Summer of Copilot Week 4


In Week 4 of my #SummerOfCopilot series on LinkedIn, we explored how AI is becoming embedded in the modern workplace, from the apps we use every day to the depths of our company intranet. If Week 3 was about the promise of Copilot, Week 4 was about putting Copilot to work and seeing results. We discussed:

  • Copilot Chat as an ever-present AI assistant you can call on in any context.

  • Real productivity gains witnessed from using Copilot in tasks like email management, document prep, and meetings.

  • A comparison of Copilot Chat vs. ChatGPT (and other AI) to clarify when and why Copilot is the better fit for enterprises.

  • The debut of SharePoint AI Agents, which perhaps stole the spotlight by turning intranets into interactive Q&A bots.

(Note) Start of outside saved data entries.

(** Negative zero is written as the all-zero key, below the key of every
    other non-NaN value, the negative ones and minus infinity included. *)
Lemma encodeFloat64_negzero_lowest v :
  is_uint64 v -> IsNaN (float64_val v) = false -> v <> negzero64 ->
  encodeFloat64 negzero64 = PutUint64 0 /\
  bytes_lt (encodeFloat64 negzero64) (encodeFloat64 v).
Proof.
  intros Hv Nv Zv. split; [reflexivity |].
  change (encodeFloat64 negzero64) with (PutUint64 0).
  rewrite encodeFloat64_bits by assumption.
  rewrite float64_IsNaN in Nv by assumption. apply Z.ltb_ge in Nv.
  unfold is_uint64 in Hv.
  assert (P : 2 ^ 64 = 2 * 2 ^ 63) by reflexivity.
  assert (Q : 2 ^ 63 = 9223372036854775808) by reflexivity.
  pose proof (sign_magnitude_range 63 v ltac:(lia)) as R.
  unfold bytes_lt. rewrite PutUint64_compare.
  - apply Z.compare_lt_iff. destruct (sign_magnitude 63 v <? 0); lia.
  - unfold is_uint64. lia.
  - unfold is_uint64. destruct (sign_magnitude 63 v <? 0); lia.
Qed.

(** C1.  At the non-NaN inputs [a = -1.0] (and [a = -Inf]) and [b = -0.0],
    [a < b] holds numerically but [encodeFloat64 a] is byte-wise above
    [encodeFloat64 b]: negative zero fails the test [v < 0], has only its
    sign bit flipped and is written as eight zero bytes.  And the two
    zeros, numerically equal, get different keys. *)
Theorem encodeFloat64_negative_zero_misordered :
  float64_val 0xBFF0000000000000 = S754_finite true 4503599627370496 (-52) /\
  float64_val 0xFFF0000000000000 = S754_infinity true /\
  float64_val negzero64 = S754_zero true /\
  float64_lt 0xBFF0000000000000 negzero64 = true /\
  bytes_compare (encodeFloat64 0xBFF0000000000000) (encodeFloat64 negzero64) = Gt /\
  float64_lt 0xFFF0000000000000 negzero64 = true /\
  bytes_compare (encodeFloat64 0xFFF0000000000000) (encodeFloat64 negzero64) = Gt /\
  encodeFloat64 negzero64 = PutUint64 0 /\
  float64_lt negzero64 0 = false /\
  bytes_compare (encodeFloat64 negzero64) (encodeFloat64 0) = Lt.
Proof. repeat split. Qed.

(** C2 as stated fails: the canonical NaN key is byte-wise below the keys
    of plus infinity, of [1.0] and of [+0.0] (and likewise for float32). *)
Lemma canonical_nan_sorts_below_nonnegative_values :
  IsNaN (float64_val 0x7FF8000000000000) = true /\
  IsNaN (float64_val 0x7FF0000000000000) = false /\
  float64_val 0x7FF0000000000000 = S754_infinity false /\
  bytes_compare (encodeFloat64 0x7FF8000000000000) (encodeFloat64 0x7FF0000000000000) = Lt /\
  bytes_compare (encodeFloat64 0x7FF8000000000000) (encodeFloat64 0x3FF0000000000000) = Lt /\
  bytes_compare (encodeFloat64 0x7FF8000000000000) (encodeFloat64 0) = Lt /\
  IsNaN (float32_val 0x7FC00000) = true /\
  IsNaN (float32_val 0x7F800000) = false /\
  float32_val 0x7F800000 = S754_infinity false /\
  bytes_compare (encodeFloat32 0x7FC00000) (encodeFloat32 0x7F800000) = Lt.
Proof. repeat split. Qed.

(** C2, amended.  Every NaN float64 is encoded as [0x7FF8000000000001]
    and every NaN float32 as [0x7FC00001].  For a non-NaN value [v] other
    than negative zero, the canonical NaN key is byte-wise above the key
    of [v] exactly when [v] is negative with bit pattern at least
    [0x8007FFFFFFFFFFFF] (float32: [0x803FFFFF]), which takes in every
    negative normal number and minus infinity; and it is byte-wise below
    the key of every [v] that is zero or positive, plus infinity
    included. *)
Theorem canonical_nan_position :
  (forall v, IsNaN (float64_val v) = true ->
             encodeFloat64 v = PutUint64 0x7FF8000000000001) /\
  (forall v, IsNaN (float32_val v) = true ->
             encodeFloat32 v = PutUint32 0x7FC00001) /\
  (forall v, is_uint64 v -> IsNaN (float64_val v) = false -> v <> negzero64 ->
     (bytes_lt (encodeFloat64 v) (PutUint64 0x7FF8000000000001) <->
      float_lt0 (float64_val v) = true /\ 0x8007FFFFFFFFFFFF <= v) /\
     (float_lt0 (float64_val v) = false ->
      bytes_lt (PutUint64 0x7FF8000000000001) (encodeFloat64 v))) /\
  (forall v, is_uint32 v -> IsNaN (float32_val v) = false -> v <> negzero32 ->
     (bytes_lt (encodeFloat32 v) (PutUint32 0x7FC00001) <->
      float_lt0 (float32_val v) = true /\ 0x803FFFFF <= v) /\
     (float_lt0 (float32_val v) = false ->
      bytes_lt (PutUint32 0x7FC00001) (encodeFloat32 v))).
Proof.
  split; [| split; [| split]].
  - intros v N. unfold encodeFloat64. now rewrite N.
  - intros v N. unfold encodeFloat32. now rewrite N.
  - intros v Hv Nv Zv.
    rewrite encodeFloat64_bits, float64_lt0 by assumption.
    unfold is_uint64, negzero64 in *. unfold bytes_lt.
    assert (P : 2 ^ 64 = 18446744073709551616) by reflexivity.
    assert (Q : 2 ^ 63 = 9223372036854775808) by reflexivity.
    pose proof (sign_magnitude_range 63 v ltac:(lia)) as R.
    rewrite !PutUint64_compare
      by (unfold is_uint64; destruct (sign_magnitude 63 v <? 0); lia).
    rewrite !Z.compare_lt_iff.
    unfold sign_magnitude in *.
    destruct (Z.ltb_spec v (2 ^ 63)) as [Lo | Hi].
    + replace (v <? 0) with false by (symmetry; apply Z.ltb_ge; lia).
      split; [split |]; [intros; lia | intros [? _]; discriminate | intros; lia].
    + replace (- (v - 2 ^ 63) <? 0) with true by (symmetry; apply Z.ltb_lt; lia).
      split; [split |]; [intros; split; [reflexivity | lia] | intros [_ ?]; lia | discriminate].
  - intros v Hv Nv Zv.
    rewrite encodeFloat32_bits, float32_lt0 by assumption.
    unfold is_uint32, negzero32 in *. unfold bytes_lt.
    assert (P : 2 ^ 32 = 4294967296) by reflexivity.
    assert (Q : 2 ^ 31 = 2147483648) by reflexivity.
    pose proof (sign_magnitude_range 31 v ltac:(lia)) as R.
    rewrite !PutUint32_compare
      by (unfold is_uint32; destruct (sign_magnitude 31 v <? 0); lia).
    rewrite !Z.compare_lt_iff.
    unfold sign_magnitude in *.
    destruct (Z.ltb_spec v (2 ^ 31)) as [Lo | Hi].
    + replace (v <? 0) with false by (symmetry; apply Z.ltb_ge; lia).
      split; [split |]; [intros; lia | intros [? _]; discriminate | intros; lia].
    + replace (- (v - 2 ^ 31) <? 0) with true by (symmetry; apply Z.ltb_lt; lia).
      split; [split |]; [intros; split; [reflexivity | lia] | intros [_ ?]; lia | discriminate].
Qed.

Lemma canonical_nan_position_witness :
  encodeFloat64 0x7FF8000000000000 = PutUint64 0x7FF8000000000001 /\
  encodeFloat32 0x7FC00000 = PutUint32 0x7FC00001 /\
  ((bytes_lt (encodeFloat64 0xBFF0000000000000) (PutUint64 0x7FF8000000000001) <->
    float_lt0 (float64_val 0xBFF0000000000000) = true /\
    0x8007FFFFFFFFFFFF <= 0xBFF0000000000000) /\
   (float_lt0 (float64_val 0xBFF0000000000000) = false ->
    bytes_lt (PutUint64 0x7FF8000000000001) (encodeFloat64 0xBFF0000000000000))) /\
  ((bytes_lt (encodeFloat32 0x3F800000) (PutUint32 0x7FC00001) <->
    float_lt0 (float32_val 0x3F800000) = true /\ 0x803FFFFF <= 0x3F800000) /\
   (float_lt0 (float32_val 0x3F800000) = false ->
    bytes_lt (PutUint32 0x7FC00001) (encodeFloat32 0x3F800000))).
Proof.
  destruct canonical_nan_position as (N64 & N32 & P64 & P32).
  split; [apply N64; reflexivity |].
  split; [apply N32; reflexivity |].
  split.
  - apply P64; [unfold is_uint64; simpl; lia | reflexivity | unfold negzero64; discriminate].
  - apply P32; [unfold is_uint32; simpl; lia | reflexivity | unfold negzero32; discriminate].
Defined.

(** * Further properties of the code *)

(** ** Integer encoders *)

(** X1.  The unsigned encoders keep the order exactly: for two values of
    the width, the byte-wise comparison of their big-endian keys is the
    comparison of the values, so equal keys mean equal values. *)
Theorem unsigned_encoders_compare (a b : Z) :
  (is_uint16 a -> is_uint16 b ->
   bytes_compare (encodeUint16 a) (encodeUint16 b) = (a ?= b)) /\
  (is_uint32 a -> is_uint32 b ->
   bytes_compare (encodeUint32 a) (encodeUint32 b) = (a ?= b)) /\
  (is_uint64 a -> is_uint64 b ->
   bytes_compare (encodeUint64 a) (encodeUint64 b) = (a ?= b)).
Proof.
  unfold encodeUint16, encodeUint32, encodeUint64.
  repeat split; intros Ha Hb;
    [apply PutUint16_compare | apply PutUint32_compare | apply PutUint64_compare];
    assumption.
Qed.

Lemma unsigned_encoders_compare_witness :
  bytes_compare (encodeUint16 65535) (encodeUint16 256) = (65535 ?= 256) /\
  bytes_compare (encodeUint32 255) (encodeUint32 256) = (255 ?= 256) /\
  bytes_compare (encodeUint64 123) (encodeUint64 123) = (123 ?= 123).
Proof.
  split; [| split].
  - apply (proj1 (unsigned_encoders_compare 65535 256));
      unfold is_uint16; simpl; lia.
  - apply (proj1 (proj2 (unsigned_encoders_compare 255 256)));
      unfold is_uint32; simpl; lia.
  - apply (proj2 (proj2 (unsigned_encoders_compare 123 123)));
      unfold is_uint64; simpl; lia.
Defined.

(** X2.  The signed encoders lose nothing: two integers of one width
    with the same key are equal, and a key that is byte-wise smaller
    belongs to the smaller integer. *)
Theorem signed_encoders_reflect_order (a b : Z) :
  (is_int16 a -> is_int16 b ->
   (encodeInt16 a = encodeInt16 b -> a = b) /\
   (bytes_lt (encodeInt16 a) (encodeInt16 b) -> a < b)) /\
  (is_int32 a -> is_int32 b ->
   (encodeInt32 a = encodeInt32 b -> a = b) /\
   (bytes_lt (encodeInt32 a) (encodeInt32 b) -> a < b)) /\
  (is_int64 a -> is_int64 b ->
   (encodeInt64 a = encodeInt64 b -> a = b) /\
   (bytes_lt (encodeInt64 a) (encodeInt64 b) -> a < b)).
Proof.
  unfold bytes_lt. split; [| split]; intros Ha Hb; split; intros H.
  - apply Z.compare_eq_iff. rewrite <- encodeInt16_compare by assumption.
    rewrite H. apply bytes_compare_refl.
  - change ((a ?= b) = Lt). now rewrite <- encodeInt16_compare.
  - apply Z.compare_eq_iff. rewrite <- encodeInt32_compare by assumption.
    rewrite H. apply bytes_compare_refl.
  - change ((a ?= b) = Lt). now rewrite <- encodeInt32_compare.
  - apply Z.compare_eq_iff. rewrite <- encodeInt64_compare by assumption.
    rewrite H. apply bytes_compare_refl.
  - change ((a ?= b) = Lt). now rewrite <- encodeInt64_compare.
Qed.

Lemma signed_encoders_reflect_order_witness :
  ((encodeInt16 (-1) = encodeInt16 0 -> -1 = 0) /\
   (bytes_lt (encodeInt16 (-1)) (encodeInt16 0) -> -1 < 0)) /\
  ((encodeInt32 (-1) = encodeInt32 0 -> -1 = 0) /\
   (bytes_lt (encodeInt32 (-1)) (encodeInt32 0) -> -1 < 0)) /\
  ((encodeInt64 (-1) = encodeInt64 0 -> -1 = 0) /\
   (bytes_lt (encodeInt64 (-1)) (encodeInt64 0) -> -1 < 0)).
Proof.
  split; [| split].
  - apply (proj1 (signed_encoders_reflect_order (-1) 0));
      unfold is_int16; simpl; lia.
  - apply (proj1 (proj2 (signed_encoders_reflect_order (-1) 0)));
      unfold is_int32; simpl; lia.
  - apply (proj2 (proj2 (signed_encoders_reflect_order (-1) 0)));
      unfold is_int64; simpl; lia.
Defined.

(** ** Float encoders *)

(** X4.  Away from NaN and negative zero [encodeFloat32] keeps the order
    of the float32 values in both directions: [a < b] numerically exactly
    when the key of [a] is byte-wise below the key of [b]. *)
Theorem encodeFloat32_preserves_order (a b : Z)
  (Ha : is_uint32 a) (Hb : is_uint32 b)
  (Na : IsNaN (float32_val a) = false) (Nb : IsNaN (float32_val b) = false)
  (Za : a <> negzero32) (Zb : b <> negzero32) :
  float32_lt a b = true <-> bytes_lt (encodeFloat32 a) (encodeFloat32 b).
Proof.
  unfold float32_lt, SFltb, bytes_lt.
  rewrite encodeFloat32_compare by assumption.
  destruct (bytes_compare (encodeFloat32 a) (encodeFloat32 b)); split; congruence.
Qed.

Lemma encodeFloat32_preserves_order_witness :
  float32_lt 0xC048F5C3 0x4048F5C3 = true <->
  bytes_lt (encodeFloat32 0xC048F5C3) (encodeFloat32 0x4048F5C3).
Proof.
  apply (encodeFloat32_preserves_order 0xC048F5C3 0x4048F5C3);
    try (unfold is_uint32; simpl; lia); try reflexivity;
    unfold negzero32; discriminate.
Defined.

Lemma encodeFloat64_preserves_order_witness :
  float64_lt 0xFFF0000000000000 0x0000000000000001 = true <->
  bytes_lt (encodeFloat64 0xFFF0000000000000) (encodeFloat64 0x0000000000000001).
Proof.
  apply (encodeFloat64_preserves_order 0xFFF0000000000000 0x0000000000000001);
    try (unfold is_uint64; simpl; lia); try reflexivity;
    unfold negzero64; discriminate.
Defined.

(** ** [NewLexKey]: the layout of a key *)

Lemma bytes_of_append s l : bytes_of (append s l) = bytes_of s ++ l.
Proof. destruct s, l; simpl; auto using app_nil_r. Qed.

  • Plus, we shared a trove of complimentary Copilot training resources to help you and your teams get up to speed with these tools.


Let’s dive into the key takeaways from each topic we covered in Week 4, and why they matter for you as a business leader.


Copilot Chat: Your Always-On AI Sidekick

We kicked off the week by spotlighting Copilot Chat – essentially the heart of Microsoft’s Copilot experience. If you have Microsoft 365 apps (and especially if you’re in the early access program for Copilot), Copilot Chat is that little AI sidebar or chat box that you can launch with a click or keystroke in apps like Teams, Outlook, Word, etc.. Microsoft even introduced a dedicated Copilot key on new laptops to make invoking this AI as easy as opening the Start menu.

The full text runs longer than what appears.